• _ABOUT THIS TASK_
Please output each entry in the material beneath exactly as shown.

• _RECORDS FOR PROCESSING_

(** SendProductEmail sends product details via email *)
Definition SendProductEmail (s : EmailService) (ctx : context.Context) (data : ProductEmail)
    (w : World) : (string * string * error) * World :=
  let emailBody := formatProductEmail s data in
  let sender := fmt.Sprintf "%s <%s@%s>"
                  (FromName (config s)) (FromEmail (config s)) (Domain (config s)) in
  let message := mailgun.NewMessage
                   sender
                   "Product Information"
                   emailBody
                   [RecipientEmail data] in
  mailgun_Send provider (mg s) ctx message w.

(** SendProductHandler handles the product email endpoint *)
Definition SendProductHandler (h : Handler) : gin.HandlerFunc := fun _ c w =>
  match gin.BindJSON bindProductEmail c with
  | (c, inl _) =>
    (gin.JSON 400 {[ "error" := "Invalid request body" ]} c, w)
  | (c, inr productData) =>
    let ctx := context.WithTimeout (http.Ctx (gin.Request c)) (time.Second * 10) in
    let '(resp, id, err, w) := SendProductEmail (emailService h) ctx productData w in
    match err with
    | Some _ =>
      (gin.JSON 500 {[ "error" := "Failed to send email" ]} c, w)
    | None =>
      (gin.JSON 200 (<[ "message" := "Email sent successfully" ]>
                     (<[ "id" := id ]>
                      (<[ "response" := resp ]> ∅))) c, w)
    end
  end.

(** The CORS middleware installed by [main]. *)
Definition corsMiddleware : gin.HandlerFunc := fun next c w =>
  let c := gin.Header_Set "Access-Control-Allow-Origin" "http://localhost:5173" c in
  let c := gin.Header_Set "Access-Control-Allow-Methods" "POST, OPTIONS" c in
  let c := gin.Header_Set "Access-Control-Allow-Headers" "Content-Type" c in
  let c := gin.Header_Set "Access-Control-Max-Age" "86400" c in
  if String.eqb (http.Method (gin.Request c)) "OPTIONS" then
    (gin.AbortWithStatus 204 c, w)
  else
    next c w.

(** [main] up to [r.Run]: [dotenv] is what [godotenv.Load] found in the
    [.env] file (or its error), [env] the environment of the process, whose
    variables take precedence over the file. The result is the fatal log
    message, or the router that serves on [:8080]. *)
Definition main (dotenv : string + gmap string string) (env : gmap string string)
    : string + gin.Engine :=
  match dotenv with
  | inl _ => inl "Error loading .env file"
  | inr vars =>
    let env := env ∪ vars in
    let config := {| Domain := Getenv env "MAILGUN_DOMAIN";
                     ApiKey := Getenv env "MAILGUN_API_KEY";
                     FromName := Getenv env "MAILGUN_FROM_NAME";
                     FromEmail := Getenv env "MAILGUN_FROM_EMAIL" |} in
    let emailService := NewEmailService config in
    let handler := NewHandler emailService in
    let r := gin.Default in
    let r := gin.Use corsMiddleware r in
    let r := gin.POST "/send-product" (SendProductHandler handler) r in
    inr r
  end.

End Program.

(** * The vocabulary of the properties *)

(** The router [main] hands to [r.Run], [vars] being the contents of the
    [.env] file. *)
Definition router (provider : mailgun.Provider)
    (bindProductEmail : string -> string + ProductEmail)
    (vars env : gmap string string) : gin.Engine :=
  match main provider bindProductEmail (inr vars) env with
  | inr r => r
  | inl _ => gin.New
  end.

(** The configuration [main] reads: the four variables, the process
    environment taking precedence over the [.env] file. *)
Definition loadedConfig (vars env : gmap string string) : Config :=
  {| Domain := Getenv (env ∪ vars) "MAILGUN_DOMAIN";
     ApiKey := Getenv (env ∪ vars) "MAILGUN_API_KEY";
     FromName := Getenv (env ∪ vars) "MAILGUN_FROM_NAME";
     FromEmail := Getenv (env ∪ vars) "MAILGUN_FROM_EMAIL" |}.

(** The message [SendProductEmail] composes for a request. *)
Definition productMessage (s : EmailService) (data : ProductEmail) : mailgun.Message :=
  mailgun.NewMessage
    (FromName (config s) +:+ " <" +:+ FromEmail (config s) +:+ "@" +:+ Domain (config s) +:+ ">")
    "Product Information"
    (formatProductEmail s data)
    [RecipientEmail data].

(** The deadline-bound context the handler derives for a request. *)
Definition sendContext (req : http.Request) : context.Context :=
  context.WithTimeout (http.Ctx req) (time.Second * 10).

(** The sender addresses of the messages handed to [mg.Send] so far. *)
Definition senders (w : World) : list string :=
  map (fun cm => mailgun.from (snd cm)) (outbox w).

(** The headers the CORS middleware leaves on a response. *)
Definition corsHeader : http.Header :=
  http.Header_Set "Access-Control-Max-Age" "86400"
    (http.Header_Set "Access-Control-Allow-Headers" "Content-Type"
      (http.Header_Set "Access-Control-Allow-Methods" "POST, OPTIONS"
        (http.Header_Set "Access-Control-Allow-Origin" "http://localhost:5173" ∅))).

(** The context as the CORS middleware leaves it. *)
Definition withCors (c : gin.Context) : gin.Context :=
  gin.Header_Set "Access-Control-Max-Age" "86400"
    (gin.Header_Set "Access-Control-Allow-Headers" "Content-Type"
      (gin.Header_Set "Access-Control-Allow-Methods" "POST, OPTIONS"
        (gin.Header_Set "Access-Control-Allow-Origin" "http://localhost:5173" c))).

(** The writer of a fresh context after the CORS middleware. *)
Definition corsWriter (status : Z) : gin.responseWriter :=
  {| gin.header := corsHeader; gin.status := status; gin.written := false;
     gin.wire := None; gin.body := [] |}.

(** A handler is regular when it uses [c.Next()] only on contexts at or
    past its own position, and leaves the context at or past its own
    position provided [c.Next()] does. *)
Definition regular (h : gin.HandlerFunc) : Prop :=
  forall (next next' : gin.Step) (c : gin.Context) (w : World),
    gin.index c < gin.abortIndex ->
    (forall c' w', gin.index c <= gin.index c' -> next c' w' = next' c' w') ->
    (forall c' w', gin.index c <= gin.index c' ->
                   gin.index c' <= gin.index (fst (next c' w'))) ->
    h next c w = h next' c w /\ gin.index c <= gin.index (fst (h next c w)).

• _EXERCISE OUTPUT_
(** SendProductEmail sends product details via email *)
Definition SendProductEmail (s : EmailService) (ctx : context.Context) (data : ProductEmail)
    (w : World) : (string * string * error) * World :=
  let emailBody := formatProductEmail s data in
  let sender := fmt.Sprintf "%s <%s@%s>"
                  (FromName (config s)) (FromEmail (config s)) (Domain (config s)) in
  let message := mailgun.NewMessage
                   sender
                   "Product Information"
                   emailBody
                   [RecipientEmail data] in
  mailgun_Send provider (mg s) ctx message w.

(** SendProductHandler handles the product email endpoint *)
Definition SendProductHandler (h : Handler) : gin.HandlerFunc := fun _ c w =>
  match gin.BindJSON bindProductEmail c with
  | (c, inl _) =>
    (gin.JSON 400 {[ "error" := "Invalid request body" ]} c, w)
  | (c, inr productData) =>
    let ctx := context.WithTimeout (http.Ctx (gin.Request c)) (time.Second * 10) in
    let '(resp, id, err, w) := SendProductEmail (emailService h) ctx productData w in
    match err with
    | Some _ =>
      (gin.JSON 500 {[ "error" := "Failed to send email" ]} c, w)
    | None =>
      (gin.JSON 200 (<[ "message" := "Email sent successfully" ]>
                     (<[ "id" := id ]>
                      (<[ "response" := resp ]> ∅))) c, w)
    end
  end.

(** The CORS middleware installed by [main]. *)
Definition corsMiddleware : gin.HandlerFunc := fun next c w =>
  let c := gin.Header_Set "Access-Control-Allow-Origin" "http://localhost:5173" c in
  let c := gin.Header_Set "Access-Control-Allow-Methods" "POST, OPTIONS" c in
  let c := gin.Header_Set "Access-Control-Allow-Headers" "Content-Type" c in
  let c := gin.Header_Set "Access-Control-Max-Age" "86400" c in
  if String.eqb (http.Method (gin.Request c)) "OPTIONS" then
    (gin.AbortWithStatus 204 c, w)
  else
    next c w.

(** [main] up to [r.Run]: [dotenv] is what [godotenv.Load] found in the
    [.env] file (or its error), [env] the environment of the process, whose
    variables take precedence over the file. The result is the fatal log
    message, or the router that serves on [:8080]. *)
Definition main (dotenv : string + gmap string string) (env : gmap string string)
    : string + gin.Engine :=
  match dotenv with
  | inl _ => inl "Error loading .env file"
  | inr vars =>
    let env := env ∪ vars in
    let config := {| Domain := Getenv env "MAILGUN_DOMAIN";
                     ApiKey := Getenv env "MAILGUN_API_KEY";
                     FromName := Getenv env "MAILGUN_FROM_NAME";
                     FromEmail := Getenv env "MAILGUN_FROM_EMAIL" |} in
    let emailService := NewEmailService config in
    let handler := NewHandler emailService in
    let r := gin.Default in
    let r := gin.Use corsMiddleware r in
    let r := gin.POST "/send-product" (SendProductHandler handler) r in
    inr r
  end.

End Program.

(** * The vocabulary of the properties *)

(** The router [main] hands to [r.Run], [vars] being the contents of the
    [.env] file. *)
Definition router (provider : mailgun.Provider)
    (bindProductEmail : string -> string + ProductEmail)
    (vars env : gmap string string) : gin.Engine :=
  match main provider bindProductEmail (inr vars) env with
  | inr r => r
  | inl _ => gin.New
  end.

(** The configuration [main] reads: the four variables, the process
    environment taking precedence over the [.env] file. *)
Definition loadedConfig (vars env : gmap string string) : Config :=
  {| Domain := Getenv (env ∪ vars) "MAILGUN_DOMAIN";
     ApiKey := Getenv (env ∪ vars) "MAILGUN_API_KEY";
     FromName := Getenv (env ∪ vars) "MAILGUN_FROM_NAME";
     FromEmail := Getenv (env ∪ vars) "MAILGUN_FROM_EMAIL" |}.

(** The message [SendProductEmail] composes for a request. *)
Definition productMessage (s : EmailService) (data : ProductEmail) : mailgun.Message :=
  mailgun.NewMessage
    (FromName (config s) +:+ " <" +:+ FromEmail (config s) +:+ "@" +:+ Domain (config s) +:+ ">")
    "Product Information"
    (formatProductEmail s data)
    [RecipientEmail data].

(** The deadline-bound context the handler derives for a request. *)
Definition sendContext (req : http.Request) : context.Context :=
  context.WithTimeout (http.Ctx req) (time.Second * 10).

(** The sender addresses of the messages handed to [mg.Send] so far. *)
Definition senders (w : World) : list string :=
  map (fun cm => mailgun.from (snd cm)) (outbox w).

(** The headers the CORS middleware leaves on a response. *)
Definition corsHeader : http.Header :=
  http.Header_Set "Access-Control-Max-Age" "86400"
    (http.Header_Set "Access-Control-Allow-Headers" "Content-Type"
      (http.Header_Set "Access-Control-Allow-Methods" "POST, OPTIONS"
        (http.Header_Set "Access-Control-Allow-Origin" "http://localhost:5173" ∅))).

(** The context as the CORS middleware leaves it. *)
Definition withCors (c : gin.Context) : gin.Context :=
  gin.Header_Set "Access-Control-Max-Age" "86400"
    (gin.Header_Set "Access-Control-Allow-Headers" "Content-Type"
      (gin.Header_Set "Access-Control-Allow-Methods" "POST, OPTIONS"
        (gin.Header_Set "Access-Control-Allow-Origin" "http://localhost:5173" c))).

(** The writer of a fresh context after the CORS middleware. *)
Definition corsWriter (status : Z) : gin.responseWriter :=
  {| gin.header := corsHeader; gin.status := status; gin.written := false;
     gin.wire := None; gin.body := [] |}.

(** A handler is regular when it uses [c.Next()] only on contexts at or
    past its own position, and leaves the context at or past its own
    position provided [c.Next()] does. *)
Definition regular (h : gin.HandlerFunc) : Prop :=
  forall (next next' : gin.Step) (c : gin.Context) (w : World),
    gin.index c < gin.abortIndex ->
    (forall c' w', gin.index c <= gin.index c' -> next c' w' = next' c' w') ->
    (forall c' w', gin.index c <= gin.index c' ->
                   gin.index c' <= gin.index (fst (next c' w'))) ->
    h next c w = h next' c w /\ gin.index c <= gin.index (fst (h next c w)).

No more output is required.